So if we had a peach orchard 4 rows of 20 trees, we should probably cut down 2 trees, leave 1 cut 2 etc.
Then fill the gaps with figs,mulberry,herbs wildfowers etc.
We wouldn’t need to spray and we could make up lost income from the fig and mulberry crops?

Hi David,
I am not telling anyone how to run their orchard. I don’t even know where you live. I am gardening for my family. I don’t run a commercial orchard on the East Coast, which is apparently extremely difficult to do organically. I apologize if you think I am telling you what to do. I get a huge portion of my food from my yard, but I don’t need to get cash income to feed my family from it. All I am doing is showing what I am doing in my climate for my family. Many of the things probably don’t apply to other people’s situations. I don’t know the markets for those crops in your area, and I don’t know if you even like to eat those fruits. I don’t know which idea will apply to which person, so if it doesn’t apply to you, I’m sorry. For example, in the South, people can grow great pecans, wonderfully tasting citrus, okra, and lots of really good melons. I am not showing that because I can’t grow those very easily here. I would love for someone to help me learn how to grow some of those things easily if it is possible here. Someone on this list got mad at me because he couldn’t see the techniques I was talking about so I showed what I was doing. I have never gardened back East. Some of these techniques may decrease the amount you have to spray, or increase the yield even if you do spray. I have learned a lot from this group, either here or at Garden Web, and I hope to continue to share and learn here in the future. I am not trying to make you mad.
John S


John this a great topic, I value your input.
I am interested in the broad theory of permaculture pest management.
Same theory should work everywhere.
You mentioned slugs, I was told slugs are a duck deficiency.
So I got ducks and they were right no slugs or snails. :grinning:

Now i need permaculture solutions to brown marmorated stink bugs, japanese beetles, oriental fruit moth, spotted wing drosophila, peach tree borers, cane borers, ambrosia beetles … I can go on but lets start with those.

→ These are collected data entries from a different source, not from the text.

(** Lines 87 to 96: the dictionary given to [jsonify]. *)
Definition review (uid : json) (patch : list op) : json :=
  JObj [("apiVersion", JStr "admission.k8s.io/v1");
        ("kind", JStr "AdmissionReview");
        ("response", JObj [("allowed", JBool true);
                           ("uid", uid);
                           ("patch", JStr (encode_patch patch));
                           ("patchType", JStr "JSONPatch")])].

(** The handler of [POST /mutate]; [request_json] is the parsed body. *)
Definition mutate (request_json : ref) : M (store * World) json :=
  refs <- mutate_plan request_json ;;
  original <- on_store (load (fst refs)) ;;
  modified <- on_store (load (snd refs)) ;;
  let patch := from_diff original modified in
  req <- on_store (subscript request_json "request") ;;
  u <- on_store (subscript req "uid") ;;
  uid <- on_store (load u) ;;
  ret (review uid patch).

(** One request: the handler run on a body in a world. *)
Definition handler (body : json) (w : World) : result json * (store * World) :=
  mutate request_json (start body w).

(** *** The statements of lines 68 to 84 as changes of one document *)

(** Lines 68 to 71, on the document [modified_spec] refers to. *)
Definition add_volume_doc (d : json) : result json :=
  rbind (py_getitem d "spec") (fun sp =>
  rbind (py_contains "volumes" sp) (fun has_volumes =>
  if has_volumes
  then at_path ["spec"; "volumes"] (py_append volume) d
  else at_path ["spec"] (py_setitem "volumes" (JArr [volume])) d)).

(** Lines 73 to 78. *)
Definition mount_init_containers_doc (d : json) : result json :=
  rbind (py_getitem d "spec") (fun sp =>
  rbind (py_contains "initContainers" sp) (fun has_init =>
  if has_init
  then at_path ["spec"; "initContainers"] (py_for add_volume_mount) d
  else Ok d)).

I am just one guy. I’m not the spokesman for anything. I am not smarter than anyone else. I have studied permaculture. I don’t know all the solutions. Some of my solutions aren’t permaculture solutions, but if they work, I use them.

On fruit tree borers, I have used two solutions. Neither are really permaculture solutions. I also like learning from others, so chime in please.
One is aquarium cement. You get it at a pet store. It looks like a tube of toothpaste. When the tree is dry, you smear this on to cover the hole, so it’s smooth, as if it were an uninvaded tree. I did it last year and it seems to have worked. Borers in the tree die. The others can’t get in. Probably not organic, but who cares. Solved a problem, didn’t really create a new one.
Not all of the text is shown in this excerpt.